(** C36. The date read from the real-time clock is the date at one moment of
    the call, never a mixture of two and never what the registers hold
    while the clock changes them, although the clock goes on between the
    reads: if there is at most one update during two readings, the clock
    announces it in status register A as long as it lasts, the hour counts
    from 0 to 23 and the year from 2000, and the clock is left alone for
    long enough at some time, the loop ends and [cmostime] returns the date
    of a moment between its start and its end, whether the registers are in
    binary or in BCD. *)
Theorem cmostime_consistent T fuel r t :
  quiet_at T → (t ≤ T)%nat → (T - t < fuel)%nat →
  wp (cmostime clock fuel) (λ d s', ∃ k, (t ≤ k < cm_time s')%nat ∧ d = now k) (Cmos r t).
Proof using R.
  intros HT Ht Hf. unfold cmostime. apply wp_bind. eapply wp_run; [reflexivity|]. cbn [out_cmos cm_time cm_reg].
  apply wp_bind, (cmostime_loop_wp T); [done|cbn; lia|cbn; lia|]. intros k s' Hk. apply wp_ret. exists k. split; [cbn in Hk; lia|].
  change (Z.shiftl 1 2) with 4. rewrite (rtc_mode R). pose proof (rtc_fields R k) as F. rewrite !Forall_cons in F.
  destruct F as (F1 & F2 & F3 & F4 & F5 & F6 & _). unfold raw, conv_date, shown_as. destruct binary; cbn [negb].
  - destruct (now k). cbn in *. rewrite u32_small by lia. f_equal. lia.
  - cbn [second minute hour day month year]. rewrite !CONV_bcd by done. destruct (now k). cbn in *. rewrite u32_small by lia. f_equal. lia.
Qed.
End time.

(** New year during the first reading, with an update that lasts until the
    status is read and shows nonsense meanwhile. *)
Definition demo_now (t : nat) : rtcdate :=
  if decide (t < 6)%nat then Rtcdate 59 59 23 31 12 2025 else Rtcdate 0 0 0 1 1 2026.
Definition demo_clock (t : nat) (reg : Z) : Z :=
  let d := raw false (demo_now t) in
  let busy := bool_decide (6 ≤ t < 16)%nat in
  if reg =? CMOS_STATB then 2 else if reg =? CMOS_STATA then (if busy then 0xa6 else 0x26) else
  if busy then 0xff else
  if reg =? SECS then second d else if reg =? MINS then minute d else if reg =? HOURS then hour d
  else if reg =? DAY then day d else if reg =? MONTH then month d else year d.

Lemma demo_updating t : updating demo_clock t = bool_decide (6 ≤ t < 16)%nat.
Proof. unfold updating, demo_clock. cbn [Z.eqb]. by destruct (bool_decide _). Qed.

Lemma demo_rtc : rtc demo_clock demo_now false.
Proof.
  split.
  - done.
  - intros t. rewrite demo_updating. unfold demo_clock. intros ->. cbn [Z.eqb]. by destruct (raw false (demo_now t)).
  - intros t. unfold demo_now. destruct (decide _); repeat constructor; vm_compute; done.
  - intros t. exists 6%nat, 16%nat. intros k Hk. rewrite demo_updating. unfold demo_now.
    split_and!; intros; repeat case_decide; try lia; try (split; [|done]);
      (apply bool_decide_eq_true || apply bool_decide_eq_false); lia.
Qed.

Lemma cmostime_consistent_witness :
  wp (cmostime demo_clock 18) (λ d s', (d = Rtcdate 59 59 23 31 12 2025 ∨ d = Rtcdate 0 0 0 1 1 2026) ∧ (40 < cm_time s')%nat) (Cmos 0 0).
Proof.
  assert (wp (cmostime demo_clock 18) (λ _ s', (40 < cm_time s')%nat) (Cmos 0 0)) as W by (vm_compute; lia).
  pose proof (cmostime_consistent demo_clock demo_now false demo_rtc 16 18 0 0) as H. unfold wp in *.
  destruct (cmostime demo_clock 18 (Cmos 0 0)) as [d s'| | | |]; try done. split; [|done].
  destruct H as (k & _ & ->); [|lia|lia|unfold demo_now; case_decide; auto].
  intros k Hk. rewrite demo_updating. unfold demo_now. rewrite !decide_False by lia.
  split; [done|]. apply bool_decide_eq_false. lia.
Defined.
(* ===== verification/Ulib.v ===== *)
(** The user library (ulib.c, printf.c): strings, numbers and formatted
    output.  A C string is the list of its bytes before the terminating
    zero. *)

From S2P Require Import Prelude Cons.

(** ** Strings *)

Fixpoint strcmp (p q : list Z) : Z :=
  match p, q with
  | c :: p', d :: q' => if c =? d then strcmp p' q' else u8 c - u8 d
  | c :: _, [] => u8 c
  | [], d :: _ => - u8 d
  | [], [] => 0
  end.

Fixpoint ustrlen (s : list Z) : nat := match s with [] => 0 | _ :: s' => S (ustrlen s') end.

(** The rest of the string from the first [c] on. *)
Fixpoint strchr (s : list Z) (c : Z) : option (list Z) :=
  match s with
  | [] => None
  | x :: s' => if x =? c then Some s else strchr s' c
  end.

(** The characters of the input that [gets] stores, and the input left: at
    most [max - 1], up to the end of the line. *)
Fixpoint gets_loop (max : nat) (input : list Z) : list Z * list Z :=
  match max, input with
  | S (S _ as max'), c :: input' =>
    if (c =? 10) || (c =? 13) then ([c], input')
    else let r := gets_loop max' input' in (c :: r.1, r.2)
  | _, _ => ([], input)
  end.

(** ** Numbers *)

Fixpoint atoi_loop (n : Z) (s : list Z) : Z :=
  match s with
  | [] => n
  | c :: s' => if (48 <=? c) && (c <=? 57) then atoi_loop (i32 (n * 10 + c - 48)) s' else n
  end.
Definition atoi (s : list Z) : Z := atoi_loop 0 s.

(** ["0123456789ABCDEF"] *)
Definition udigit (d : Z) : Z := if d <? 10 then 48 + d else 65 + (d - 10).

Definition uprintint (xx base : Z) (sgn : bool) : list Z :=
  let neg := sgn && (i32 xx <? 0) in
  let x := if neg then u32 (- i32 xx) else u32 xx in
  reverse (digits udigit 32 x base ++ if neg then [45] else []).

(** The argument of [%c] is printed as one byte. *)
Fixpoint printf (pct : bool) (fmt : list Z) (args : list carg) : option (list Z) :=
  match fmt with
  | [] => Some []
  | c :: fmt' =>
    if negb pct then
      if c =? 37 then printf true fmt' args else cons c <$> printf false fmt' args
    else if c =? 100 then
      match args with
      | AInt x :: args' => app (uprintint x 10 true) <$> printf false fmt' args'
      | _ => None
      end
    else if (c =? 120) || (c =? 112) then
      match args with
      | AInt x :: args' => app (uprintint x 16 false) <$> printf false fmt' args'
      | _ => None
      end
    else if c =? 115 then
      match args with
      | AStr s :: args' => app (default null_text s) <$> printf false fmt' args'
      | _ => None
      end
    else if c =? 99 then
      match args with
      | AInt x :: args' => cons (u8 x) <$> printf false fmt' args'
      | _ => None
      end
    else if c =? 37 then cons c <$> printf false fmt' args
    else app [37; c] <$> printf false fmt' args
  end.

(** ** Strings: what is found *)

Lemma strchr_elem l c : (∃ r, strchr l c = Some r) ↔ c ∈ l.
Proof.
  induction l as [|x l IH]; cbn.
  - split; [by intros [? ?]|by intros ?%elem_of_nil].
  - rewrite elem_of_cons, <- IH. destruct (Z.eqb_spec x c) as [->|Hne].
    + split; [by left|]. intros _. by eexists.
    + split; [by right|]. intros [->|?]; done.
Qed.

(** ** What is printed *)

(** The value of digits, least significant first. *)
Fixpoint value (base : Z) (ds : list Z) : Z :=
  match ds with [] => 0 | d :: ds' => d + base * value base ds' end.

Lemma digits_value dig fuel x base :
  2 ≤ base → 0 ≤ x < base ^ Z.of_nat (S fuel) →
  ∃ ds, digits dig fuel x base = dig <$> ds ∧ Forall (λ d, 0 ≤ d < base) ds ∧ value base ds = x ∧
    ∀ n, 1 ≤ n → x < base ^ n → Z.of_nat (length ds) ≤ n.
Proof.
  intros Hb. revert x. induction fuel as [|fuel IH]; intros x Hx; cbn [digits].
  - change (Z.of_nat 1) with 1 in Hx. rewrite Z.pow_1_r in Hx. exists [x]. rewrite Z.mod_small by lia.
    split_and!; [done|apply Forall_singleton; lia|cbn; lia|cbn; lia].
  - pose proof (Z.mod_pos_bound x base) as Hm. pose proof (Z.div_mod x base) as Ed. destruct (Z.eqb_spec (x / base) 0) as [E|E].
    + exists [x mod base]. split_and!; [done|apply Forall_singleton; lia|cbn; lia|cbn; lia].
    + assert (0 ≤ x / base < base ^ Z.of_nat (S fuel)) as Hq.
      { split; [apply Z.div_pos; lia|]. apply Z.div_lt_upper_bound; [lia|]. rewrite Nat2Z.inj_succ, Z.pow_succ_r in Hx by lia. lia. }
      destruct (IH _ Hq) as (ds & -> & F & V & L). exists (x mod base :: ds).
      split_and!; [done|by constructor; [lia|]|cbn; lia|]. intros n Hn Hxn.
      destruct (Z.eq_dec n 1) as [->|Hn1]; [rewrite Z.pow_1_r in Hxn; rewrite Z.div_small in E; lia|].
      cbn [length]. rewrite Nat2Z.inj_succ. enough (Z.of_nat (length ds) ≤ n - 1) by lia. apply L; [lia|].
      apply Z.div_lt_upper_bound; [lia|]. rewrite <- Z.pow_succ_r by lia. by replace (Z.succ (n - 1)) with n by lia.
Qed.

(** The number a call of [uprintint] prints: a sign and the digits of the
    magnitude. *)
Lemma uprintint_value xx base sgn :
  2 ≤ base →
  ∃ ds, uprintint xx base sgn = (if sgn && (i32 xx <? 0) then [45] else []) ++ (udigit <$> reverse ds) ∧
    Forall (λ d, 0 ≤ d < base) ds ∧ value base ds = (if sgn && (i32 xx <? 0) then - i32 xx else u32 xx) ∧
    ∀ n, 1 ≤ n → 2 ^ 32 ≤ base ^ n → Z.of_nat (length ds) ≤ n.
Proof.
  intros Hb. unfold uprintint. set (neg := sgn && (i32 xx <? 0)). set (x := if neg then _ else _).
  assert (x = if neg then - i32 xx else u32 xx) as Ex.
  { subst x neg. destruct sgn; cbn [andb]; [|done]. destruct (Z.ltb_spec (i32 xx) 0); [|done]. pose proof (i32_range xx).
    apply u32_small. lia. }
  assert (0 ≤ x < 2 ^ 32) as Hx by (subst x; destruct neg; apply u32_range).
  destruct (digits_value udigit 32 x base Hb) as (ds & -> & F & V & L).
  { split; [lia|]. apply (Z.lt_le_trans _ (2 ^ 33)); [lia|]. by apply Z.pow_le_mono_l. }
  exists ds. rewrite reverse_app, fmap_reverse. split_and!; [by destruct neg|done|by rewrite V|].
  intros n Hn Hp. apply L; [done|lia].
Qed.

Lemma i32_step n d : i32 (i32 n * 10 + d) = i32 (n * 10 + d).
Proof.
  unfold i32. f_equal. replace (((n + 2 ^ 31) mod 2 ^ 32 - 2 ^ 31) * 10 + d + 2 ^ 31)
    with (((n + 2 ^ 31) mod 2 ^ 32) * 10 + (d + 2 ^ 31 - 2 ^ 31 * 10)) by lia.
  rewrite Z.add_mod, Z.mul_mod_idemp_l, <- Z.add_mod by done. f_equal. lia.
Qed.

Lemma atoi_digits ds n rest :
  Forall (λ d, 0 ≤ d < 10) ds →
  atoi_loop (i32 n) ((udigit <$> reverse ds) ++ rest) = atoi_loop (i32 (n * 10 ^ Z.of_nat (length ds) + value 10 ds)) rest.
Proof.
  intros F. revert rest. induction F as [|d ds Hd F IH]; intros rest.
  - cbn. f_equal. f_equal. lia.
  - rewrite reverse_cons, fmap_app, <- app_assoc, IH. cbn [fmap list_fmap app atoi_loop].
    unfold udigit. rewrite (proj2 (Z.ltb_lt _ _)), (proj2 (Z.leb_le _ _)), (proj2 (Z.leb_le _ _)) by lia. cbn [andb].
    f_equal. replace (_ * 10 + (48 + d) - 48) with (i32 (n * 10 ^ Z.of_nat (length ds) + value 10 ds) * 10 + d) by lia.
    rewrite i32_step. f_equal. cbn [length value]. rewrite Nat2Z.inj_succ, Z.pow_succ_r by lia. lia.
Qed.

(** Numbers survive printing: for every [int], [printf]'s [%d] prints an
    optional minus sign followed by digits that [atoi] reads back as the
    magnitude, also for the least [int]; and whatever is printed in base 10
    or 16 fits the 16 bytes of the buffer on the stack. *)
Theorem printint_atoi n base sgn :
  - 2 ^ 31 ≤ n < 2 ^ 31 → base = 10 ∨ base = 16 →
  (length (uprintint n base sgn) ≤ 16)%nat ∧
  ∃ ds, uprintint n 10 true = (if n <? 0 then [45] else []) ++ ds ∧ atoi ds = i32 (Z.abs n).
Proof.
  intros Hn Hb. split.
  - destruct (uprintint_value n base sgn ltac:(lia)) as (ds & -> & _ & _ & L).
    assert (Z.of_nat (length ds) ≤ 10) by (apply L; [lia|destruct Hb as [-> | ->]; lia]).
    rewrite length_app, length_fmap, length_reverse. destruct (sgn && _); cbn; lia.
  - destruct (uprintint_value n 10 true ltac:(lia)) as (ds & E & F & V & _). rewrite i32_small in E, V by done. cbn [andb] in E, V.
    exists (udigit <$> reverse ds). split; [done|]. unfold atoi.
    rewrite <- (app_nil_r (udigit <$> _)), <- (i32_small 0), atoi_digits by done. cbn [atoi_loop]. f_equal.
    rewrite V. destruct (Z.ltb_spec n 0); [lia|]. rewrite u32_small; lia.
Qed.

Lemma printint_atoi_witness : ∃ ds, uprintint (-2147483648) 10 true = [45] ++ ds ∧ atoi ds = -2147483648.
Proof. destruct (printint_atoi (-2147483648) 10 true) as [_ H]; [lia|by left|exact H]. Defined.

################

Copy word for word the stretch of entries above from the line that has "Fixpoint ustrlen (s" through the line that has "c :: input' =>", both ends included, and nothing outside it.

Fixpoint ustrlen (s : list Z) : nat := match s with [] => 0 | _ :: s' => S (ustrlen s') end.

(** The rest of the string from the first [c] on. *)
Fixpoint strchr (s : list Z) (c : Z) : option (list Z) :=
  match s with
  | [] => None
  | x :: s' => if x =? c then Some s else strchr s' c
  end.

(** The characters of the input that [gets] stores, and the input left: at
    most [max - 1], up to the end of the line. *)
Fixpoint gets_loop (max : nat) (input : list Z) : list Z * list Z :=
  match max, input with
  | S (S _ as max'), c :: input' =>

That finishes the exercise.